WHAT YOU ARE ASKED TO DO — Start at the line in the entries below that contains "Definition io_connect_t := Z.", stop at the line that contains "connection, the selector, the", and output exactly the lines in that span, both ends included.

BEGIN RECORDS FOR THE TASK

(** a string literal as the array of [char] it denotes (without the
    terminator) *)
Definition c_str (s : string) : list char :=
  map (fun a => to_char (Z.of_nat (nat_of_ascii a))) (list_ascii_of_string s).

(** [p[i]] for a [const char *p]; the cell past the end of a string
    literal is its terminator *)
Definition idx (p : list char) (i : nat) : char := nth i p 0.

(** [memcpy(dst, src, n)] on arrays of [char] *)
Definition memcpy (dst src : list char) (n : nat) : list char :=
  firstn n src ++ skipn n dst.

(** [p[i] = c] on a caller-supplied buffer; a cell the buffer does not
    have is left out (C leaves a write there undefined) *)
Fixpoint store (p : list char) (i : nat) (c : char) : list char :=
  match p, i with
  | [], _ => []
  | _ :: q, O => c :: q
  | x :: q, S j => x :: store q j c
  end.

End C.

Import C.

(** ** smc.h

    The header that both copies of the client include. *)
Module smc_h.

Definition KERNEL_INDEX_SMC : Z := 2.

Definition SMC_CMD_READ_BYTES : Z := 5.
Definition SMC_CMD_WRITE_BYTES : Z := 6.
Definition SMC_CMD_READ_INDEX : Z := 8.
Definition SMC_CMD_READ_KEYINFO : Z := 9.
Definition SMC_CMD_READ_PLIMIT : Z := 11.
Definition SMC_CMD_READ_VERS : Z := 12.

Record SMCKeyData_vers_t := mkVers {
  major : char;
  minor : char;
  build : char;
  reserved : list char;
  release : Z
}.

Record SMCKeyData_pLimitData_t := mkPLimit {
  version : Z;
  length_ : Z;
  cpuPLimit : unsigned_int;
  gpuPLimit : unsigned_int;
  memPLimit : unsigned_int
}.

Record SMCKeyData_keyInfo_t := mkKeyInfo {
  dataSize : unsigned_int;
  dataType : unsigned_int;
  dataAttributes : char
}.

(** [typedef char SMCBytes_t[32]] *)
Definition SMCBytes_t := list char.
Definition SMCBytes_len : nat := 32.

Record SMCKeyData_t := mkKeyData {
  key : unsigned_int;
  vers : SMCKeyData_vers_t;
  pLimitData : SMCKeyData_pLimitData_t;
  keyInfo : SMCKeyData_keyInfo_t;
  result : char;
  status : char;
  data8 : char;
  data32 : unsigned_int;
  bytes : SMCBytes_t
}.

(** [typedef char SMCKey_t[5]] *)
Definition SMCKey_t := list char.

Record SMCVal_t := mkVal {
  val_key : list char;
  data : SMCKeyData_t
}.

(** [sizeof(SMCKeyData_t)]: 4 + 6 (+2) + 16 + 12 + 3 (+1) + 4 + 32 *)
Definition sizeof_SMCKeyData_t : Z := 80.

(** [memset(&s, 0, sizeof(SMCKeyData_t))] *)
Definition zero_SMCKeyData_t : SMCKeyData_t :=
  mkKeyData 0 (mkVers 0 0 0 [0] 0) (mkPLimit 0 0 0 0 0) (mkKeyInfo 0 0 0)
            0 0 0 0 (repeat 0 SMCBytes_len).

(** field assignments *)
Definition set_key (v : unsigned_int) (s : SMCKeyData_t) : SMCKeyData_t :=
  mkKeyData v (vers s) (pLimitData s) (keyInfo s) (result s) (status s)
            (data8 s) (data32 s) (bytes s).

Definition set_data8 (v : char) (s : SMCKeyData_t) : SMCKeyData_t :=
  mkKeyData (key s) (vers s) (pLimitData s) (keyInfo s) (result s) (status s)
            v (data32 s) (bytes s).

Definition set_data32 (v : unsigned_int) (s : SMCKeyData_t) : SMCKeyData_t :=
  mkKeyData (key s) (vers s) (pLimitData s) (keyInfo s) (result s) (status s)
            (data8 s) v (bytes s).

Definition set_bytes (v : SMCBytes_t) (s : SMCKeyData_t) : SMCKeyData_t :=
  mkKeyData (key s) (vers s) (pLimitData s) (keyInfo s) (result s) (status s)
            (data8 s) (data32 s) v.

Definition set_keyInfo (v : SMCKeyData_keyInfo_t) (s : SMCKeyData_t)
  : SMCKeyData_t :=
  mkKeyData (key s) (vers s) (pLimitData s) v (result s) (status s)
            (data8 s) (data32 s) (bytes s).

Definition set_dataSize (v : unsigned_int) (s : SMCKeyData_t) : SMCKeyData_t :=
  set_keyInfo (mkKeyInfo v (dataType (keyInfo s)) (dataAttributes (keyInfo s))) s.

Definition set_dataType (v : unsigned_int) (s : SMCKeyData_t) : SMCKeyData_t :=
  set_keyInfo (mkKeyInfo (dataSize (keyInfo s)) v (dataAttributes (keyInfo s))) s.

End smc_h.

Import smc_h.

(** ** Key packing and unpacking *)

(** [(key[0] << 24) | (key[1] << 16) | (key[2] << 8) | key[3]], computed
    in [int] after the integer promotion of each [char], then stored in
    the [unsigned int] field (smc.c, SMCReadKey and SMCGetKeyInfo) *)
Definition pack_key (k : list char) : unsigned_int :=
  to_uint
    (Z.lor (Z.lor (Z.lor (to_int (Z.shiftl (idx k 0) 24))
                         (to_int (Z.shiftl (idx k 1) 16)))
                  (to_int (Z.shiftl (idx k 2) 8)))
           (idx k 3)).

(** the four assignments [outputKey[i] = (key >> s) & 0xFF] of
    SMCGetKeyFromIndex, as the four [char] they store *)
Definition unpack_key (k : unsigned_int) : list char :=
  [ to_char (Z.land (Z.shiftr k 24) 255);
    to_char (Z.land (Z.shiftr k 16) 255);
    to_char (Z.land (Z.shiftr k 8) 255);
    to_char (Z.land k 255) ].

(** the same packing with each byte cast to [unsigned char] first, as
    SMCGetKeyCount does on the payload *)
Definition be32 (b : list char) : unsigned_int :=
  to_uint
    (Z.lor (Z.lor (Z.lor (to_int (Z.shiftl (to_uchar (idx b 0)) 24))
                         (to_int (Z.shiftl (to_uchar (idx b 1)) 16)))
                  (to_int (Z.shiftl (to_uchar (idx b 2)) 8)))
           (to_uchar (idx b 3))).


(** the big-endian unsigned 32-bit number that four bytes spell *)
Definition be_uint32 (b : list char) : Z :=
  to_uchar (idx b 0) * 2 ^ 24 + to_uchar (idx b 1) * 2 ^ 16
  + to_uchar (idx b 2) * 2 ^ 8 + to_uchar (idx b 3).

(** ** Floating-point values

    A C [float] is an IEEE-754 binary32 datum and a [double] a binary64
    datum; both are values of [spec_float], valid for precision 24 and
    53 respectively. *)
Module Float.

Definition float := spec_float.
Definition double := spec_float.

(** the literal [0.0] *)
Definition zero : double := S754_zero false.

(** the value a [float] object holds when its 32-bit object
    representation is [b]: sign bit, 8 exponent bits, 23 fraction bits *)
Definition float_of_bits (b : Z) : float :=
  let s := Z.testbit b 31 in
  let e := (b / 2 ^ 23) mod 2 ^ 8 in
  let m := b mod 2 ^ 23 in
  if e =? 0 then
    match m with
    | Zpos p => S754_finite s p (-149)
    | _ => S754_zero s
    end
  else if e =? 255 then
    match m with
    | Zpos _ => S754_nan
    | _ => S754_infinity s
    end
  else
    match m + 2 ^ 23 with
    | Zpos p => S754_finite s p (e - 150)
    | _ => S754_nan
    end.

(** the 32-bit object representation that [memcpy(&f, p, 4)] gives [f]
    on a little-endian machine *)
Definition load_le32 (p : list char) : Z :=
  to_uchar (idx p 0) + to_uchar (idx p 1) * 2 ^ 8
  + to_uchar (idx p 2) * 2 ^ 16 + to_uchar (idx p 3) * 2 ^ 24.

(** the conversion [(double)f]: the same number, its mantissa brought to
    53 digits *)
Definition double_of_float (f : float) : double :=
  match f with
  | S754_finite s m e =>
      match 53 - Zpos (digits2_pos m) with
      | Zpos d => S754_finite s (shift_pos d m) (e - Zpos d)
      | _ => f
      end
  | _ => f
  end.

(** [same_number f d]: [d] is the datum [f], with no rounding: the same
    class and sign, and for finite data the same rational *)
Definition same_number (f d : spec_float) : Prop :=
  match f, d with
  | S754_zero s, S754_zero s' => s = s'
  | S754_infinity s, S754_infinity s' => s = s'
  | S754_nan, S754_nan => True
  | S754_finite s m e, S754_finite s' m' e' =>
      s = s' /\
      (inject_Z (Zpos m) * Qpower 2 e == inject_Z (Zpos m') * Qpower 2 e')%Q
  | _, _ => False
  end.

End Float.

Import Float.


(** ** IOKit, as the client consumes it *)

Definition kern_return_t := int.
Definition kIOReturnSuccess : kern_return_t := 0.

Definition mach_port_t := Z.
Definition io_object_t := Z.
Definition io_iterator_t := Z.
Definition io_connect_t := Z.
Definition CFMutableDictionaryRef := Z.

(** One entry of the log: an IOKit function with the arguments it was
    called with. For [IOConnectCallStructMethod] these are the
    connection, the selector, the input structure and its size, and the
    contents and size of the output structure before the call. *)
Inductive IOKitCall : Type :=
| Call_IOServiceMatching (name : string)
| Call_IOServiceGetMatchingServices (port : mach_port_t)
                                    (matching : CFMutableDictionaryRef)
| Call_IOIteratorNext (iterator : io_iterator_t)
| Call_IOObjectRelease (object : io_object_t)
| Call_IOServiceOpen (service : io_object_t) (owningTask : mach_port_t)
                     (type : Z) (connect : io_connect_t)
| Call_IOServiceClose (connect : io_connect_t)
| Call_IOConnectCallStructMethod (connection : io_connect_t) (selector : Z)
                                 (inputStruct : SMCKeyData_t)
                                 (inputStructCnt : Z)
                                 (outputStruct : SMCKeyData_t)
                                 (outputStructCnt : Z).

(** What the operating system answers, over a kernel state [K]. A
    pointer argument that the callee fills is given with its contents
    before the call and returned with its contents after it. *)
Class IOKitLib (K : Type) : Type := {
  kIOMainPortDefault : mach_port_t;
  mach_task_self : mach_port_t;
  os_IOServiceMatching : string -> K -> CFMutableDictionaryRef * K;
  os_IOServiceGetMatchingServices :
    mach_port_t -> CFMutableDictionaryRef -> K ->
    (kern_return_t * io_iterator_t) * K;
  os_IOIteratorNext : io_iterator_t -> K -> io_object_t * K;
  os_IOObjectRelease : io_object_t -> K -> kern_return_t * K;
  os_IOServiceOpen :
    io_object_t -> mach_port_t -> Z -> io_connect_t -> K ->
    (kern_return_t * io_connect_t) * K;
  os_IOServiceClose : io_connect_t -> K -> kern_return_t * K;
  os_IOConnectCallStructMethod :
    io_connect_t -> Z -> SMCKeyData_t -> Z -> SMCKeyData_t -> Z -> K ->
    (kern_return_t * SMCKeyData_t) * K;
  (** the output structure is an [SMCKeyData_t] after the call as it
      was before: its [bytes] member is an array of 32 [char] *)
  os_output_bytes :
    forall connection selector input inputCnt output outputCnt k,
      length (bytes output) = SMCBytes_len ->
      length (bytes (snd (fst (os_IOConnectCallStructMethod
                connection selector input inputCnt output outputCnt k))))
      = SMCBytes_len
}.
Lemma some_missing_complete v keys :
  Forall (present v) keys → Index.some_missing v keys = Return false.
Proof.
  induction 1 as [|k keys (x & Hk & Hx) _ IH]; simpl; [done|].
  by rewrite Hk, Hx.
Qed.

Lemma get_text_truthy result s :
  get result "text" = Return (VStr s) → truthy result = true.
Proof.
  destruct result as [| |b|n|s'|items|fields]; simpl; try done.
  all: by rewrite bool_decide_eq_false_2.
Qed.

(** X22.  When the generative-text service answers with a text and the text
    parses to a record whose six fields are present, the first variant
    returns this very record after the one call, reading no clock; the
    second variant returns whatever the text parses to, complete or not. *)
Theorem formatTweetWithGemini_parsed {World} (svc : Services World) (text result v : value)
    (s : string) (st : state World) (w : World) :
  get result "text" = Return (VStr s) →
  s ≠ "" →
  (generateContent svc (Index.tweet_prompt svc text) (world st) = (Return result, w) →
   JSON_parse svc (String_trim svc
                     (remove_all fence (remove_all fence_json (String_trim svc s))))
     = Return v →
   complete v →
   Index.formatTweetWithGemini svc text st =
     (Return v, called st (CallGemini (Index.tweet_prompt svc text)) w)) ∧
  (generateContent svc (Final.tweet_prompt svc text) (world st) = (Return result, w) →
   JSON_parse svc (String_trim svc (remove_either fence_json fence s)) = Return v →
   Final.formatTweetWithGemini svc text st =
     (Return v, called st (CallGemini (Final.tweet_prompt svc text)) w)).
Proof.
  intros Htext Hs.
  assert (truthy (VStr s) = true) as Htruthy.
  { simpl. by rewrite bool_decide_eq_false_2. }
  split.
  - intros Hcall Hparse Hv.
    apply try_catch_Return. unfold Index.formatTweetWithGemini_try.
    eapply bind_run_eq; [by apply external_run|].
    eapply bind_run_eq.
    { unfold lift, Index.no_text.
      by rewrite (get_text_truthy _ _ Htext), Htext, Htruthy. }
    cbn [negb].
    eapply bind_run_eq.
    { unfold lift, Index.cleanedJsonString. by rewrite Htext. }
    eapply bind_run_eq; [unfold lift; by rewrite Hparse|].
    eapply bind_run_eq; [unfold lift; by rewrite (some_missing_complete _ _ Hv)|].
    done.
  - intros Hcall Hparse.
    apply try_catch_Return. unfold Final.formatTweetWithGemini_try.
    eapply bind_run_eq; [by apply external_run|].
    eapply bind_run_eq.
    { unfold lift, Final.cleaned. by rewrite Htext. }
    unfold lift. by rewrite Hparse.
Qed.

Lemma formatTweetWithGemini_parsed_witness :
  Index.formatTweetWithGemini (scripted answering) (VStr "hello world") (boot 0) =
    (Return six_fields,
     called (boot 0)
       (CallGemini (Index.tweet_prompt (scripted answering) (VStr "hello world"))) 0).
Proof.
  apply (formatTweetWithGemini_parsed (scripted answering) (VStr "hello world")
           (VObj [("text", VStr "{ }")]) six_fields "{ }" (boot 0) 0);
    [reflexivity | discriminate | reflexivity | reflexivity |].
  repeat constructor; by eexists; split; vm_compute.
Defined.

(** ** What a refusal of the tweet API is reported as *)

(** X23.  When the tweet API answers the request for one id, but not with a
    tweet, [processTweetId] returns a failure for this id after the one
    call, with a reason fixed by the code: a response that is not [ok] is
    reported with its status in the first variant and without it in the
    second; a body that does not parse is reported with the parser's
    message; a payload the variant takes for empty is reported as
    "Not found or API error" in the first variant and as "Tweet not found"
    in the second. *)
Theorem processTweetId_refusals {World} (svc : Services World) (tweetId : value)
    (st : state World) (response : Response) (w : World) :
  fetch svc (tweet_url svc tweetId) (world st) = (Return response, w) →
  let st' := called st (CallFetch (tweet_url svc tweetId)) w in
  (ok response = false →
     Index.processTweetId svc tweetId st =
       (Return (Failure tweetId ("Twitter API request failed with status " +:+
                                 pretty (status response))), st') ∧
     Final.processTweetId svc tweetId st =
       (Return (Failure tweetId "Twitter API request failed"), st')) ∧
  (ok response = true → ∀ e, json response = Throw e →
     Index.processTweetId svc tweetId st = (Return (Failure tweetId (message e)), st') ∧
     Final.processTweetId svc tweetId st = (Return (Failure tweetId (message e)), st')) ∧
  (ok response = true → ∀ data, json response = Return data →
     (Index.not_found data = Return true →
        Index.processTweetId svc tweetId st =
          (Return (Failure tweetId "Not found or API error"), st')) ∧
     (truthy (first_opt (get_opt data "tweets")) = false →
        Final.processTweetId svc tweetId st =
          (Return (Failure tweetId "Tweet not found"), st'))).
Proof.
  intros Hfetch st'. apply (external_run (CallFetch (tweet_url svc tweetId))) in Hfetch.
  split; [|split].
  - intros Hok. split.
    + eapply try_catch_Throw.
      { apply bind_fail. unfold Index.processTweetId_try.
        eapply bind_run_eq; [exact Hfetch|]. rewrite Hok. reflexivity. }
      reflexivity.
    + eapply try_catch_Throw.
      { apply bind_fail. unfold Final.processTweetId_try.
        eapply bind_run_eq; [exact Hfetch|]. rewrite Hok. reflexivity. }
      reflexivity.
  - intros Hok e Hjson. split.
    + eapply try_catch_Throw.
      { apply bind_fail. unfold Index.processTweetId_try.
        eapply bind_run_eq; [exact Hfetch|]. rewrite Hok. cbn [negb].
        apply bind_fail. unfold lift. by rewrite Hjson. }
      reflexivity.
    + eapply try_catch_Throw.
      { apply bind_fail. unfold Final.processTweetId_try.
        eapply bind_run_eq; [exact Hfetch|]. rewrite Hok. cbn [negb].
        apply bind_fail. unfold lift. by rewrite Hjson. }
      reflexivity.
  - intros Hok data Hjson. split.
    + intros Hmissing. eapply try_catch_Throw.
      { apply bind_fail. unfold Index.processTweetId_try.
        eapply bind_run_eq; [exact Hfetch|]. rewrite Hok. cbn [negb].
        eapply bind_run_eq; [unfold lift; by rewrite Hjson|].
        eapply bind_run_eq; [unfold lift; by rewrite Hmissing|].
        reflexivity. }
      reflexivity.
    + intros Hnone. eapply try_catch_Throw.
      { apply bind_fail. unfold Final.processTweetId_try.
        eapply bind_run_eq; [exact Hfetch|]. rewrite Hok. cbn [negb].
        eapply bind_run_eq; [unfold lift; by rewrite Hjson|].
        rewrite Hnone. reflexivity. }
      reflexivity.
Qed.

Lemma processTweetId_refusals_witness :
  Index.processTweetId (scripted empty_payload) (VStr "7") (boot 0) =
    (Return (Failure (VStr "7") "Not found or API error"),
     called (boot 0) (CallFetch (tweet_url (scripted empty_payload) (VStr "7"))) 0) ∧
  Final.processTweetId (scripted empty_payload) (VStr "7") (boot 0) =
    (Return (Failure (VStr "7") "Tweet not found"),
     called (boot 0) (CallFetch (tweet_url (scripted empty_payload) (VStr "7"))) 0).
Proof.
  pose proof (processTweetId_refusals (scripted empty_payload) (VStr "7") (boot 0)
                {| ok := true; status := 200; json := Return (VObj []) |} 0 eq_refl)
    as (_ & _ & H).
  destruct (H eq_refl (VObj []) eq_refl) as [H1 H2].
  split; [by apply H1 | by apply H2].
Defined.
(** C4, amended: for every [x0], [pointDouble x0 0] returns the ratio pair
    [(x0^4 mod p, 0)], a defined result with [z' = 0] rather than an error;
    its [x'] is 0 exactly when [x0] is congruent to 0 modulo p. *)
Theorem C4_double_infinity x0 :
  pointDouble x0 0 = mkRatio (x0 ^ 4 mod field.p) 0
  /\ (x (pointDouble x0 0) = 0 <-> x0 mod field.p = 0).
Proof.
  assert (E : pointDouble x0 0 = mkRatio (x0 ^ 4 mod field.p) 0).
  { unfold pointDouble. rewrite !reduce_mod. f_equal.
    - rewrite Z.mod_mod by auto. f_equal. ring.
    - rewrite Z.mul_0_r, Z.mod_0_l by auto. reflexivity. }
  split; [exact E |]. rewrite E. cbn [x]. rewrite <- !eqp_zero_iff. split.
  - intros H. destruct (Z.eq_dec (x0 mod field.p) 0) as [H0 | H0].
    + now apply eqp_zero_iff.
    + exfalso. rewrite <- eqp_zero_iff in H0.
      replace (x0 ^ 4) with (x0 * x0 * (x0 * x0)) in H by ring.
      revert H. apply mul_not_zero; now apply mul_not_zero.
  - intros H. replace (x0 ^ 4) with (x0 * (x0 * x0 * x0)) by ring.
    now apply mul_zero_l.
Qed.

END RECORDS FOR THE TASK

RESPONSE —
Definition io_connect_t := Z.
Definition CFMutableDictionaryRef := Z.

(** One entry of the log: an IOKit function with the arguments it was
    called with. For [IOConnectCallStructMethod] these are the
    connection, the selector, the input structure and its size, and the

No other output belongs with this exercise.